The annual free-spirited event takes place in Nevada’s vast Black Rock Desert, but freak weather on Monday morning soon turned the seven square mile site into a nightmarish swamp.

Upwards of 70,000 festival goers are being turned away after organisers were forced to close the gates.

An official statement from the festival read: “Black Rock City has shut down following rainstorms that left standing water on the playa, leaving it undrivable.”

Ticket holders, some of whom have paid more than $1,000 on black market passes, are hoping to return on Tuesday morning to start enjoying the week-long arts extravaganza.

The several hundred people who arrived on Sunday and are already set up in tents are allowed to remain on site, but anyone who came for the 10am opening yesterday has been sent home.

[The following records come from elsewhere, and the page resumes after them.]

(* ===== verification/OfflineBoot.v ===== *)
(** * Booting while the controller is away

    [agent/offline_boot.py]: the scripts a site agent gives its machines from the
    cached state of their nodes.  [strftime] formats an instant,
    [strftime("%Y-%m-%d %H:%M:%S UTC")].  Durations are exact in microseconds. *)
From S2P Require Import Prelude PyStr Scripts SqlTable StateCache.
From stdpp Require Import base tactics list strings pretty.
From Stdlib Require Import Ascii ZArith Lia.
Open Scope string_scope.
#[local] Arguments String.append !_ _ : simpl nomatch.

Inductive default_action : Type := ActLocal | ActDiscovery | ActLastKnown.

Record OfflineBootGenerator := {
  ob_site_id : string;
  ob_default_action : default_action;
  ob_offline_since : option Z
}.

Definition set_offline_since (offline_since : option Z) (g : OfflineBootGenerator) : OfflineBootGenerator :=
  {| ob_site_id := ob_site_id g; ob_default_action := ob_default_action g; ob_offline_since := offline_since |}.

Definition local_disk : string := "sanboot --drive 0x80 || exit".

Section Generator.
Variable strftime : Z -> string.
Variable g : OfflineBootGenerator.

Definition _script_header (mac : string) : string :=
  unlines [
    "#!ipxe"; "# PureBoot Site Agent - OFFLINE MODE"; "# MAC: " ++ mac; "# Site: " ++ ob_site_id g; EmptyString;
    "echo"; "echo *** PureBoot Site Agent - OFFLINE ***"; "echo"; "echo   Central controller is unreachable.";
    "echo   Operating from cached state."; "echo"].

Definition _get_offline_info (now : Z) : string :=
  match ob_offline_since g with
  | Some since =>
      let total_seconds := ((now - since) / 1000000)%Z in
      let hours := (total_seconds / 3600)%Z in
      let minutes := (total_seconds mod 3600 / 60)%Z in
      "# Offline Since: " ++ strftime since ++ " (" ++ pretty hours ++ "h " ++ pretty minutes ++ "m)"
  | None => "# Offline Duration: Unknown"
  end.

(** The comments of a script made from the cache, and what follows them. *)
Definition cached_script (now : Z) (node : CachedNode) (state : string) (body : list string) : string :=
  _script_header (cn_mac_address node)
  ++ unlines (EmptyString :: ("# Cached State: " ++ state) :: ("# Cached At: " ++ strftime (cn_cached_at node))
                :: _get_offline_info now :: EmptyString :: body).

Definition _generate_cached_script (now : Z) (node : CachedNode) : string :=
  let state := cn_state node in
  if existsb (String.eqb state) ["discovered"; "pending"] then
    cached_script now node state [
      "echo   Node is in '" ++ state ++ "' state."; "echo   Cannot provision while offline.";
      "echo   Booting from local disk..."; "echo"; EmptyString; "sleep 5"; local_disk]
  else if String.eqb state "installing" then
    cached_script now node state [
      "echo   *** WARNING ***"; "echo   Node was in '" ++ state ++ "' state when offline began.";
      "echo   Cannot continue installation without central.";
      "echo   Booting from local disk (installation may be incomplete)."; "echo"; EmptyString; "sleep 10"; local_disk]
  else if existsb (String.eqb state) ["installed"; "active"] then
    cached_script now node state [
      "echo   Node is in '" ++ state ++ "' state."; "echo   Booting from local disk..."; "echo"; EmptyString;
      "sleep 3"; local_disk]
  else if String.eqb state "reprovision" then
    cached_script now node state [
      "echo   Node is marked for reprovisioning."; "echo   Cannot reprovision while offline.";
      "echo   Booting from local disk..."; "echo"; EmptyString; "sleep 5"; local_disk]
  else if String.eqb state "retired" then
    cached_script now node state [
      "echo   Node is retired."; "echo   No boot action configured."; "echo"; EmptyString; "sleep 3"; "exit"]
  else
    cached_script now node (state ++ " (unknown)") [
      "echo   Unknown node state: " ++ state; "echo   Booting from local disk..."; "echo"; EmptyString; "sleep 3";
      local_disk].

Definition _generate_discovery_script (now : Z) (mac : string) : string :=
  _script_header mac
  ++ unlines [
    EmptyString; "# Discovery Mode (Offline)"; _get_offline_info now; EmptyString;
    "echo   Running offline discovery..."; "echo"; "echo   MAC Address: " ++ mac;
    "echo   Vendor: ${manufacturer:undef}"; "echo   Model: ${product:undef}"; "echo   Serial: ${serial:undef}";
    "echo   UUID: ${uuid:undef}"; "echo"; "echo   Discovery data will be synced when online.";
    "echo   Booting from local disk..."; "echo"; EmptyString; "sleep 10"; local_disk].

Definition unknown_local_script (now : Z) (mac : string) : string :=
  _script_header mac
  ++ unlines [
    EmptyString; "# Node not in cache"; _get_offline_info now; EmptyString; "echo   This node is not registered.";
    "echo   Cannot register while offline."; "echo   Booting from local disk..."; "echo"; EmptyString; "sleep 5";
    local_disk].

Definition _generate_unknown_script (now : Z) (mac : string) (cache : NodeStateCache) : string :=
  match ob_default_action g with
  | ActDiscovery => _generate_discovery_script now mac
  | ActLastKnown =>
      match get_node mac cache with
      | Some cached => _generate_cached_script now cached
      | None => unknown_local_script now mac
      end
  | ActLocal => unknown_local_script now mac
  end.

(** The hardware information is passed on and never used. *)
Definition generate_script (now : Z) (mac : string) (cache : NodeStateCache) : string :=
  let mac := normalize_mac mac in
  match get_node mac cache with
  | Some cached_node => _generate_cached_script now cached_node
  | None => _generate_unknown_script now mac cache
  end.
End Generator.

(** ** [OfflineBootScripts] *)

Definition local_boot (mac site_id reason : string) : string :=
  unlines [
    "#!ipxe"; "# PureBoot Site Agent - Local Boot"; "# MAC: " ++ mac; "# Site: " ++ site_id; EmptyString; "echo";
    "echo *** PureBoot - Local Boot ***"; "echo";
    if String.eqb reason "" then EmptyString else "echo   Reason: " ++ reason;
    "echo   Booting from local disk..."; "echo"; EmptyString; "sleep 2"; local_disk].

Definition maintenance_mode (mac site_id message : string) : string :=
  unlines [
    "#!ipxe"; "# PureBoot Site Agent - Maintenance Mode"; "# MAC: " ++ mac; "# Site: " ++ site_id; EmptyString; "echo";
    "echo *** PureBoot - MAINTENANCE MODE ***"; "echo";
    if String.eqb message "" then "echo   System under maintenance." else "echo   " ++ message;
    "echo   Booting from local disk..."; "echo"; EmptyString; "sleep 5"; local_disk].

Definition error_script (mac site_id error : string) : string :=
  unlines [
    "#!ipxe"; "# PureBoot Site Agent - Error"; "# MAC: " ++ mac; "# Site: " ++ site_id; EmptyString; "echo";
    "echo *** PureBoot - ERROR ***"; "echo"; "echo   Error: " ++ error; "echo   Booting from local disk..."; "echo";
    EmptyString; "sleep 10"; local_disk].

(** ** What the scripts may do *)

(** A line that reports, waits, leaves, or boots from the first disk. *)
Definition stays_local_line (l : string) : bool :=
  String.eqb l "" || startswith "#" l || startswith "echo" l || startswith "sleep " l || String.eqb l "exit"
  || String.eqb l local_disk.
Definition stays_local (script : string) : bool := lines_ok stays_local_line script.

Lemma stays_local_app w x : startswith "#" w || startswith "echo" w = true -> stays_local_line (w ++ x) = true.
Proof.
  unfold stays_local_line. rewrite orb_true_iff, !startswith_spec.
  intros [[r ->]|[r ->]]; rewrite str_app_assoc, startswith_app; by rewrite ?orb_true_r.
Qed.

Ltac local_lines := ok_lines ltac:(intros y; by apply stays_local_app).

(** One line of text. *)
Abbreviation one_line s := (lacks "010" s = true).

Lemma one_line_clean s : one_line s -> clean s.
Proof. by left. Qed.
#[local] Hint Resolve one_line_clean : core.

Lemma one_line_app x y : one_line x -> one_line y -> one_line (x ++ y).
Proof. intros Hx Hy. by rewrite lacks_app, Hx, Hy. Qed.
#[local] Hint Resolve one_line_app : core.

Section Local.
Context (strftime : Z -> string) (Htime : forall t, one_line (strftime t)).
Context (g : OfflineBootGenerator) (Hsite : one_line (ob_site_id g)).

Lemma offline_info_block now : block_ok stays_local_line (_get_offline_info strftime g now).
Proof.
  unfold _get_offline_info. destruct (ob_offline_since g) as [t|]; [|by apply block_line].
  apply block_app; [done|intros y; by apply stays_local_app|]. apply one_line_clean.
  repeat apply one_line_app; try done; apply pretty_lacks_nl.
Qed.
#[local] Hint Resolve offline_info_block : core.

Lemma header_then mac rest : one_line mac -> lines_ok stays_local_line rest = true ->
  stays_local (_script_header g mac ++ rest) = true.
Proof. intros Hm Hr. unfold stays_local, _script_header. apply lines_ok_unlines_app; [done| |done]. local_lines. Qed.

Lemma cached_script_local now node state body : one_line (cn_mac_address node) -> one_line state ->
  Forall (block_ok stays_local_line) body -> stays_local (cached_script strftime g now node state body) = true.
Proof.
  intros Hm Hs Hb. unfold cached_script. apply header_then; [done|]. apply lines_ok_unlines; [done|].
  apply Forall_cons_2; [by apply block_line|].
  do 2 (apply Forall_cons_2; [apply block_app; [done|intros y; by apply stays_local_app|by auto]|]).
  apply Forall_cons_2; [done|]. by apply Forall_cons_2; [apply block_line|].
Qed.

Lemma cached_local now node : one_line (cn_mac_address node) -> one_line (cn_state node) ->
  stays_local (_generate_cached_script strftime g now node) = true.
Proof.
  intros Hm Hs. unfold _generate_cached_script. cbv zeta.
  repeat match goal with |- context [if ?b then _ else _] => destruct b end.
  all: apply cached_script_local; [done|by auto|local_lines].
Qed.

Lemma unknown_local now mac : one_line mac -> stays_local (unknown_local_script strftime g now mac) = true.
Proof.
  intros Hm. unfold unknown_local_script. apply header_then; [done|]. apply lines_ok_unlines; [done|].
  do 2 (apply Forall_cons_2; [by apply block_line|]). apply Forall_cons_2; [done|]. local_lines.
Qed.

Lemma discovery_local now mac : one_line mac -> stays_local (_generate_discovery_script strftime g now mac) = true.
Proof.
  intros Hm. unfold _generate_discovery_script. apply header_then; [done|]. apply lines_ok_unlines; [done|].
  do 2 (apply Forall_cons_2; [by apply block_line|]). apply Forall_cons_2; [done|]. local_lines.
Qed.

(** Every cached text is one line. *)
Definition cache_plain (c : NodeStateCache) : Prop :=
  Forall (fun n => one_line (cn_mac_address n) /\ one_line (cn_state n)) (nodes c).

Lemma generate_script_local now mac cache : one_line (normalize_mac mac) -> cache_plain cache ->
  stays_local (generate_script strftime g now mac cache) = true.
Proof.
  intros Hm Hc.
  assert (forall k n, get_node k cache = Some n -> stays_local (_generate_cached_script strftime g now n) = true) as H.
  { intros k n Hn. apply sql_find_Some_1 in Hn as [Hn _]. destruct (proj1 (Forall_forall _ _) Hc n Hn). by apply cached_local. }
  unfold generate_script. destruct (get_node (normalize_mac mac) cache) as [n|] eqn:E; [by eapply H|].
  unfold _generate_unknown_script. destruct (ob_default_action g); [by apply unknown_local|by apply discovery_local|].
  rewrite E. by apply unknown_local.
Qed.
End Local.

(** The action [last_known] is the action [local]: it looks again for the entry that
    was not found, and expired entries were served before. *)
Theorem last_known_is_local strftime g now mac cache :
  ob_default_action g = ActLastKnown ->
  generate_script strftime g now mac cache
  = generate_script strftime {| ob_site_id := ob_site_id g; ob_default_action := ActLocal;
                                ob_offline_since := ob_offline_since g |} now mac cache.
Proof.
  intros Hg. unfold generate_script, _generate_unknown_script. rewrite Hg. cbn [ob_default_action].
  by destruct (get_node (normalize_mac mac) cache).
Qed.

Many of those unable to access the site have bought camping permits for the nearby Pyramid Lake while they wait for the water to dry up.

Reports suggest that park rangers at the lake had to tell dozens of new arrivals to put their clothes on after they got naked as nudity is allowed at Burning Man.

The counterculture festival has grown hugely since it began on a San Francisco beach in 1986.

It was founded on “the spirit of community, art, self-expression and self-reliance”, but has become more of a status symbol for tech entrepreneurs in recent years, angering "burners" who have been attending since the start.